(* ===== verification/Retry.v ===== *)
(** * The retry loop ([transaction/mod.rs], [Transaction::commit])

    What a commit as a whole does: a failed one leaves the database to the
    other clients, a successful one is a single successful attempt. *)

From S2P Require Import Prelude Triple Text Regex Identifier Types Instances Entities.
From S2P Require Import CatalogColumns Catalog TableStats CommitState Change AppliedChange.
From S2P Require Import Dialect TransactionChanges Executors Database Load Batches Persist Stamps.
From S2P Require Import History Transactions Commit CommitFacts Demo.

Section Retry.
Context `{EXT : External} `{ENV : !Environment} `{TXT : !ValueText} `{HASH : HashOrder}
  `{ITER : !Itertools} `{ENG : !RegexEngine} `{CMP : !SqlCompare} `{ENGINE : !SqlEngine}
  `{AROUND : !Surroundings}.
Context (dialect : Dialect).

(** ** The database between two interactions of the client *)

(** What other clients made of a database in [k] interactions from the [n]th on *)
Fixpoint others_from (n k : nat) (db : Db) : Db :=
  match k with 0 => db | S k => others_from (S n) k (others n db) end.

Lemma others_from_snoc n k db : others_from n (S k) db = others (n + k) (others_from n k db).
Proof.
  revert n db. induction k as [|k IH]; intros n db; [cbn; by rewrite Nat.add_0_r|].
  change (others_from n (S (S k)) db) with (others_from (S n) (S k) (others n db)).
  rewrite IH. by replace (n + S k) with (S n + k) by lia.
Qed.

(** The client has not written to the database: only others have. *)
Definition untouched (c0 c : Client) : Prop :=
  exists k, Client.clock c = Client.clock c0 + k /\
    Client.db c = others_from (Client.clock c0) k (Client.db c0).

Lemma untouched_refl c : untouched c c.
Proof. exists 0. split; [lia|done]. Qed.

Lemma untouched_interact c0 : triple (untouched c0) Commit.interact any.
Proof.
  intros c (k & Hk & Hd). split; [|done]. exists (S k). cbn [others_from].
  split; [change (S (Client.clock c) = Client.clock c0 + S k); lia|].
  change (others_from (S (Client.clock c0)) k (others (Client.clock c0) (Client.db c0)))
    with (others_from (Client.clock c0) (S k) (Client.db c0)). rewrite others_from_snoc, <-Hd, <-Hk.
  reflexivity.
Qed.

Lemma untouched_query {A} c0 (q : Db -> result A) : triple (untouched c0) (Commit.query q) any.
Proof.
  unfold Commit.query. eapply triple_bind; [apply untouched_interact|]. intros _ _.
  eapply (triple_bind _ _ _ any); [by apply triple_gets|]. intros db _. by apply triple_lift.
Qed.

Lemma untouched_attempt {A} c0 (m : method Attempt A) :
  triple (untouched c0) (Commit.on_attempt m) any.
Proof. by apply triple_zoom with (J := any). Qed.
Lemma untouched_state {A} c0 (m : method CommitState A) :
  triple (untouched c0) (Commit.on_state m) any.
Proof. apply untouched_attempt. Qed.

Lemma untouched_insert_snapshot c0 info : triple (untouched c0) (Commit.insert_snapshot info) any.
Proof.
  unfold Commit.insert_snapshot. eapply triple_bind; [apply triple_get|]. intros c _. cbv zeta.
  case_decide; [by apply triple_ret|]. eapply (triple_bind _ _ _ any).
  - case_decide; [|by apply triple_ret]. by apply triple_modify.
  - intros _ _. by apply triple_ret.
Qed.
End Retry.

#[export] Hint Resolve untouched_interact untouched_query untouched_attempt untouched_state
  untouched_insert_snapshot : ducklake.

(** A step of a method that only reads *)
Ltac reading :=
  repeat (first
    [ solve [auto with ducklake]
    | apply (triple_lift _ _ any); done
    | apply (triple_gets _ _ any); done
    | eapply triple_bind; [|intros ? _]
    | apply (triple_ret _ _ any); done ]).

Section Outcome.
Context `{EXT : External} `{ENV : !Environment} `{TXT : !ValueText} `{HASH : HashOrder}
  `{ITER : !Itertools} `{ENG : !RegexEngine} `{CMP : !SqlCompare} `{ENGINE : !SqlEngine}
  `{AROUND : !Surroundings}.
Context (dialect : Dialect).

Lemma untouched_load_catalog c0 id : triple (untouched c0) (Commit.load_catalog id) any.
Proof. unfold Commit.load_catalog, Commit.fetch_catalog. reading. Qed.
Lemma untouched_load_table_stats c0 catalog id :
  triple (untouched c0) (Commit.load_table_stats catalog id) any.
Proof. unfold Commit.load_table_stats. reading. Qed.

Lemma untouched_table_stats c0 info : triple (untouched c0) (Commit.snapshot_table_stats info) any.
Proof.
  unfold Commit.snapshot_table_stats, Commit.snapshot_catalog.
  eapply (triple_bind _ _ _ any).
  - eapply (triple_bind _ _ _ any); [by apply triple_gets|]. intros n _.
    destruct (catalog_cache n info); [by apply triple_ret|apply untouched_load_catalog].
  - intros catalog _. eapply (triple_bind _ _ _ any); [by apply triple_gets|]. intros n _.
    destruct (table_stats_cache n info); [by apply triple_ret|apply untouched_load_table_stats].
Qed.

Lemma untouched_start_attempt c0 tx cs latest :
  triple (untouched c0) (Commit.start_attempt tx cs latest) any.
Proof.
  unfold Commit.start_attempt. eapply (triple_bind _ _ _ any).
  - destruct (ChangeSet.requires_table_stats cs); [|by apply triple_ret].
    eapply triple_bind; [apply untouched_table_stats|].
    intros stats _. by apply triple_ret.
  - intros stats _. by apply triple_modify.
Qed.

Lemma untouched_resolve c0 tx cs : triple (untouched c0) (Commit.resolve_conflicts tx cs) any.
Proof.
  unfold Commit.resolve_conflicts, Commit.get_latest, Commit.get_snapshot_changes.
  eapply triple_bind; [eapply triple_bind; [apply untouched_query|intros info _; apply untouched_insert_snapshot]|].
  intros latest _. eapply (triple_bind _ _ _ any); [reading|]. intros changes _.
  eapply triple_bind; [apply untouched_state|]. intros applied _.
  eapply triple_bind; [|intros _ _; by apply triple_ret].
  apply triple_for. intros change _. by apply (triple_lift _ _ any).
Qed.

(** ** One attempt *)

(** An attempt that does not succeed has not written anything: its database
    transaction is rolled back. *)
Lemma bind_cases {S E A B} (m : stateful S E A) (f : A -> stateful S E B) s r s' :
  (m ≫= f) s = (r, s') ->
  (exists a s1, m s = (Ok a, s1) /\ f a s1 = (r, s')) \/
  (is_ok r = false /\ exists r0, is_ok r0 = false /\ m s = (r0, s')).
Proof.
  unfold mbind, stateful_bind. destruct (m s) as [[a|e|] s1].
  - eauto.
  - intros [= <- <-]. right. split; [done|]. by exists (Err e).
  - intros [= <- <-]. right. split; [done|]. by exists Panic.
Qed.

(** [I] holds after [m] when it does not succeed. *)
Definition failing_keeps {S A} (I : S -> Prop) (m : method S A) : Prop :=
  forall s r s', I s -> m s = (r, s') -> is_ok r = false -> I s'.

Lemma failing_keeps_triple {S A} (I : S -> Prop) (m : method S A) Q :
  triple I m Q -> failing_keeps I m.
Proof. intros Hm s r s' Hs He _. by eapply triple_run in He as [? _]. Qed.

Lemma failing_keeps_bind {S A B} (I : S -> Prop) (m : method S A) (f : A -> method S B) Q :
  triple I m Q -> (forall a, Q a -> failing_keeps I (f a)) -> failing_keeps I (m ≫= f).
Proof.
  intros Hm Hf s r s' Hs [(a & s1 & H1 & H2)|(_ & r0 & _ & H1)]%bind_cases Hr.
  - eapply triple_run in H1 as [Hi Hq]; [|exact Hm|done]. eapply Hf; eauto.
  - by eapply triple_run in H1 as [? _].
Qed.

Lemma failing_run_transaction {A} c0 (m : method Writer A) n :
  failing_keeps (untouched c0) (Commit.run_transaction m n).
Proof.
  intros c r c' Hc. unfold Commit.run_transaction.
  destruct (m _) as [[x| |] w]; [|by intros [= <- <-]..].
  destruct (commit_fails n); [by intros [= <- <-]|by intros [= <- <-]].
Qed.

Lemma failing_apply_changes c0 cs author :
  failing_keeps (untouched c0) (Commit.apply_changes dialect cs author).
Proof.
  unfold Commit.apply_changes.
  eapply failing_keeps_bind; [apply untouched_attempt|]. intros _ _.
  do 4 (eapply failing_keeps_bind; [apply untouched_state|]; intros ? _).
  match goal with |- failing_keeps _ (if ?b then _ else _) => destruct b end;
    [by eapply failing_keeps_triple, (triple_panic _ any)|].
  eapply failing_keeps_bind; [apply triple_get|]. intros c _. unfold Commit.in_transaction.
  eapply failing_keeps_bind; [apply untouched_interact|]. intros n _.
  eapply failing_keeps_bind; [by apply (triple_lift _ _ any)|]. intros _ _.
  apply failing_run_transaction.
Qed.

(** ** What a successful commit is *)

Lemma untouched_trans c0 c1 c2 : untouched c0 c1 -> untouched c1 c2 -> untouched c0 c2.
Proof.
  intros (k1 & Hk1 & Hd1) (k2 & Hk2 & Hd2). exists (k1 + k2). split; [lia|].
  rewrite Hd2, Hd1, Hk1. generalize (Client.db c0), (Client.clock c0). clear.
  induction k1 as [|k1 IH]; intros db n; [cbn; by rewrite Nat.add_0_r|]. cbn.
  rewrite <-IH. by replace (n + S k1) with (S n + k1) by lia.
Qed.
Lemma expired_id_ok z : expired_id z -> lookup_ok DATA_FILE_ID_LOOKUP_TABLE z.
Proof.
  intros He; split; [done|]; split; [done|]; intros _.
  destruct Hfiles as (ids & Hids & Hnd); unfold file_ids in Hids.
  assert (HN : NoDup ((field "data_file_id" <$> rows_of db0 (TABLE DucklakeDataFile)) ++
    (field "delete_file_id" <$> rows_of db0 (TABLE DucklakeDeleteFile)))).
  { rewrite Hids; apply NoDup_fmap_2; [by intros ?? [= ->]|done]. }
  apply NoDup_app in HN as (HN1 & _ & HN2).
  split; intros r' Hr' Hvis Hz; destruct He as [(r & Hr & Hid & Hinv)|(r & Hr & Hid & Hinv)].
  - assert (r = r') as -> by (eapply (elem_of_once _ _ _ _ HN1); congruence). congruence.
  - exact (unnumbered_twice _ _ _ _ ids r' r z Hids Hnd Hr' Hr Hz Hid).
  - exact (unnumbered_twice _ _ _ _ ids r r' z Hids Hnd Hr Hr' Hid Hz).
  - assert (r = r') as -> by (eapply (elem_of_once _ _ _ _ HN2); congruence). congruence.
Qed.

Lemma triple_find_expired_files table id_column :
  table ∈ versioned_tables ->
  triple kept (Maintenance.find_expired_files table id_column) (Forall (fun f =>
    exists r, r ∈ rows_of db0 table /\ field id_column r = SInt (Maintenance.file_id f) /\
      row_visible s r = false)).
Proof.
  intros Ht; unfold Maintenance.find_expired_files; eapply triple_bind; [apply triple_fetch|].
  intros rows (db & Hk & Hrows); cbv beta; apply triple_lift; intros files Hfound.
  apply map_outcome_Forall2 in Hfound; apply List.Forall_forall.
  intros f [i Hi]%list_elem_of_In%list_elem_of_lookup.
  destruct (Forall2_lookup_r _ _ _ _ _ Hfound Hi) as (r & Hr & Hdec).
  apply list_elem_of_lookup_2 in Hr; rewrite Hrows in Hr.
  apply elem_of_filter_bool in Hr as [Hr Hinactive]; exists r; split_and!.
  - by eapply kept_visible.
  - revert Hdec; unfold Maintenance.expired_file.
    destruct (Maintenance.decode id_column r) as [id| |] eqn:Hid; cbn; [|done..].
    apply decode_Z in Hid.
    destruct (Maintenance.decode "table_id" r) as [t| |]; cbn; [|done..].
    destruct (Maintenance.decode "path" r) as [p| |]; cbn; [|done..].
    destruct (Maintenance.decode "path_is_relative" r) as [b| |]; cbn; [|done..].
    unfold mret, outcome_ret; by intros [= <-].
  - destruct (row_visible s r) eqn:Hv; [|done]; by rewrite (active_for_snapshot db) in Hinactive.
Qed.

Ltac in_list := apply (bool_decide_unpack _); vm_compute; exact I.

Lemma triple_delete_other table w :
  table ∉ SNAPSHOT :: versioned_tables -> triple kept (Maintenance.delete_rows_where table w) any.
Proof. intros [? ?]%not_elem_of_cons; by apply triple_delete. Qed.
Lemma step_sound w w' : step w w' -> sound w -> sound w'.
Proof.
  intros Hs [Hrec Hco]. destruct Hs as [k db self f Hop|k db k' db' self He]; cbn in *.
  - split; [done|]. exact (keeps_operation k db Hrec f self Hop Hco).
  - split; [exact (evolves_recorded _ _ _ _ He)|]. exact (coherent_evolves _ _ _ _ _ He Hco).
Qed.

Lemma reachable_sound w : reachable w -> sound w.
Proof.
  intros (w0 & Hi & Hr). apply initial_sound in Hi. induction Hr as [w|w1 w2 w3 Hs _ IH]; [done|].
  by apply IH, (step_sound w1).
Qed.

(** C5: reading through the cache is as good as reading the database. However
    snapshots were looked up, shared and released, and whatever other clients
    committed and expired in between, the catalog the cache gives for a snapshot
    whose schema version is still there was loaded from exactly the rows that
    snapshot now sees, possibly on behalf of another snapshot and long ago. *)
Theorem cached_catalog_is_current (w : World) (p : nat) (s : Snapshot) (catalog : Catalog)
    (self : Process)
    (Hreach : reachable w)
    (Hsnapshot : SnapshotCache.snapshot (process w) p = Some s)
    (Hlive : live (database w) (SnapshotInfo.schema_version (Snapshot.info s)))
    (Hread : SnapshotCache.catalog p (database w) (process w) = (Ok catalog, self)) :
  exists id db0, SnapshotCache.load_catalog id db0 = Ok catalog /\
    view db0 id = view (database w) (SnapshotInfo.id (Snapshot.info s)).
Proof.
  apply reachable_sound in Hreach as [Hrec [_ Hs]].
  destruct (Hs p s Hsnapshot) as (Hk & c & Hc & Hck & Hcv).
  revert Hread. unfold SnapshotCache.catalog, mbind, stateful_bind, st_get, st_lift.
  rewrite Hsnapshot. cbn [unwrap]. unfold SnapshotCache.on_catalogs, st_zoom,
    SnapshotCache.get_or_try_init, mbind, stateful_bind, st_get, st_lift. rewrite Hc. cbn [unwrap].
  assert (view (database w) (Cell.loads_at c) = view (database w) (SnapshotInfo.id (Snapshot.info s)))
    as Hview by (by eapply versions_agree).
  destruct (Cell.value c) as [v|] eqn:Hv; [|].
  - intros [= <- _]. destruct (Hcv v eq_refl Hlive) as (db0 & Hl & Hv0).
    exists (Cell.loads_at c), db0. split; [done|]. by rewrite Hv0.
  - destruct (SnapshotCache.load_catalog _ _) as [v| |] eqn:Hl; [|done..]. intros [= <- _]. eauto.
Qed.

(** ** The head *)

(** The number of the head *)
Definition head_id (self : Process) : option Z :=
  SnapshotInfo.id ∘ Snapshot.info <$> SnapshotCache.snapshot self (Process.current self).

(** The head is at [n] or later. *)
Definition head_from (n : Z) (self : Process) : Prop := exists m, head_id self = Some m /\ (n <= m)%Z.

Section Head.
Context (n : Z).
Local Abbreviation keeps m := (triple (head_from n) m any).

(** A snapshot is added behind the others; *)
Lemma new_snapshot_adds info self :
  exists self', SnapshotCache.new_snapshot info self = (Ok (length (Process.snapshots self)), self') /\
    Process.current self' = Process.current self /\
    exists s, Process.snapshots self' = Process.snapshots self ++ [s] /\ Snapshot.info s = info.
Proof.
  unfold SnapshotCache.new_snapshot, mbind, stateful_bind, st_get.
  destruct (WeakCache.get_or_insert_with _ _ _ (Process.catalogs self)) as [p catalogs].
  destruct (WeakCache.get_or_insert_with _ _ _ (Process.stats self)) as [q stats].
  eexists. split; [done|]. cbn -[app]. split; [done|]. by eexists.
Qed.

Lemma head_kept self self' :
  Process.current self' = Process.current self ->
  Process.snapshots self `prefix_of` Process.snapshots self' ->
  head_from n self -> head_from n self'.
Proof.
  intros Hc [l Hl] (m & Hm & Hn). exists m. split; [|done]. revert Hm.
  unfold head_id, SnapshotCache.snapshot. rewrite Hc, Hl.
  destruct (Process.snapshots self !! Process.current self) as [s|] eqn:Hs; [|done].
  by rewrite (lookup_app_l_Some _ _ _ _ Hs).
Qed.

Lemma head_new_snapshot info : keeps (SnapshotCache.new_snapshot info).
Proof.
  intros self Hself. destruct (new_snapshot_adds info self) as (self' & -> & Hc & s & Hl & _).
  cbn [fst snd]. split; [|done]. apply (head_kept self); [exact Hc| |exact Hself]. rewrite Hl. by eexists.
Qed.

Lemma head_hold p : keeps (SnapshotCache.hold p).
Proof.
  unfold SnapshotCache.hold. eapply triple_bind; [|intros _ _; by apply triple_ret].
  apply triple_modify. by intros self Hself.
Qed.
Lemma head_info_of p : keeps (SnapshotCache.info_of p).
Proof.
  unfold SnapshotCache.info_of. eapply triple_bind; [apply triple_get|]. intros self _.
  eapply (triple_bind _ _ _ any); [by apply triple_lift|]. intros s _. by apply triple_ret.
Qed.

Lemma head_get_snapshot info : keeps (SnapshotCache.get_snapshot info).
Proof.
  unfold SnapshotCache.get_snapshot. eapply triple_bind; [apply triple_get|]. intros self _.
  eapply triple_bind; [apply head_info_of|]. intros current _. case_decide; [apply head_hold|].
  eapply triple_bind; [by apply head_new_snapshot|]. intros p _. apply head_hold.
Qed.
(** *** The numbers of the snapshots there have been *)

Lemma finalize_recorded k time state applied ids author before db info db' :
  recorded k before ->
  (forall table, table ∈ snapshot_tables -> rows_of db table = rows_of before table) ->
  Commit.finalize_commit dialect time state applied ids author db = (Ok info, db') ->
  let k' := (SnapshotInfo.id info, SnapshotInfo.schema_version info) :: k in
  (forall r id version, r ∈ rows_of db' (TABLE DucklakeSnapshot) ->
    field "snapshot_id" r = SInt id -> field "schema_version" r = SInt version -> (id, version) ∈ k') /\
  (forall r id version, r ∈ rows_of db' (TABLE DucklakeSchemaVersions) ->
    field "begin_snapshot" r = SInt id -> sql_eq (field "schema_version" r) (SInt version) = true ->
    (id, version) ∈ k') /\
  (forall version, live db' version -> version = SnapshotInfo.schema_version info \/ live before version).
Proof.
  intros Hrec Hsame Hf k'. pose proof (finalize_commit_rows _ _ _ _ _ _ _ _ Hf) as [Hsnap Hvers].
  apply finalize_commit_Ok in Hf as [-> _]. unfold k'. clear k'. split; [|split].
  - intros r id version Hr Hid Hv. rewrite Hsnap, Hsame in Hr by (by left).
    apply elem_of_app in Hr as [Hr| ->%list_elem_of_singleton].
    + right. by eapply snapshots_known.
    + injection Hid as <-. injection Hv as <-. left.
  - intros r id version [Hr|[Hb Hs]]%Hvers Hid Hv.
    + rewrite Hsame in Hr by (apply (bool_decide_unpack _); vm_compute; exact Logic.I).
      right. by eapply versions_known.
    + rewrite Hs, sql_eq_int in Hv. apply Z.eqb_eq in Hv as <-. rewrite Hb in Hid.
      injection Hid as <-. left.
  - intros version (r & Hr & Hv). rewrite Hsnap, Hsame in Hr by (by left).
    apply elem_of_app in Hr as [Hr| ->%list_elem_of_singleton]; [right; by exists r|].
    left. by injection Hv as <-.
Qed.
End Finalize.

Section Contract.
Context `{EXT : External} `{ENV : !Environment} `{TXT : !ValueText} `{HASH : HashOrder}
  `{ITER : !Itertools} `{ENG : !RegexEngine} `{CMP : !SqlCompare} `{ENGINE : !SqlEngine}
  `{AROUND : !Surroundings}.
Context (dialect : Dialect).

Lemma view_of_seen db i db' j :
  (forall table, table ∈ view_tables -> seen db' table j = seen db table i) -> view db' j = view db i.
Proof.
  intros Ht. unfold view. apply list_fmap_ext. intros n table Hn.
  apply Ht. by eapply list_elem_of_lookup_2.
Qed.

Lemma view_table_versioned table : table ∈ view_tables -> table ∈ versioned_tables.
Proof.
  intros Ht. assert (Forall (fun t => t ∈ versioned_tables) view_tables) as Hall by not_kept.
  rewrite Forall_forall in Hall. by apply Hall.
Qed.
Lemma view_table_catalog table : table ∈ view_tables -> table ∈ catalog_tables.
Proof.
  intros Ht. assert (Forall (fun t => t ∈ catalog_tables) view_tables) as Hall by not_kept.
  rewrite Forall_forall in Hall. by apply Hall.
Qed.

(** A commit that changes the schema starts a version of its own; *)
Lemma schema_commit_evolves k before (latest : SnapshotInfo) info db' :
  recorded k before ->
  (forall i v, (i, v) ∈ k -> (i <= SnapshotInfo.id latest)%Z /\ (v <= SnapshotInfo.schema_version latest)%Z) ->
  SnapshotInfo.schema_version info = (SnapshotInfo.schema_version latest + 1)%Z ->
  (forall i v, (i, v) ∈ k -> view db' i = view before i) ->
  forall (version : Z), (forall v, live db' v -> v = SnapshotInfo.schema_version info \/ live before v) ->
  forall id id', (id, version) ∈ (SnapshotInfo.id info, SnapshotInfo.schema_version info) :: k ->
    (id', version) ∈ (SnapshotInfo.id info, SnapshotInfo.schema_version info) :: k ->
    live db' version -> view db' id = view db' id'.
Proof.
  intros Hrec Hmax Hsv Hview version Hlive id id' H1 H2 Hl.
  apply elem_of_cons in H1 as [H1|H1]; apply elem_of_cons in H2 as [H2|H2]; simplify_eq; try done.
  - apply Hmax in H2 as [_ ?]. lia.
  - apply Hmax in H1 as [_ ?]. lia.
  - rewrite (Hview _ _ H1), (Hview _ _ H2). destruct (Hlive _ Hl) as [ -> |Hb].
    + apply Hmax in H1 as [_ ?]. lia.
    + by eapply versions_agree.
Qed.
☆ ☆ ☆
- [EXERCISE DETAILS]: Number of lines holding "Hread" in the listing above: work it out and give that number alone.

- [EXERCISE ANSWER]: 2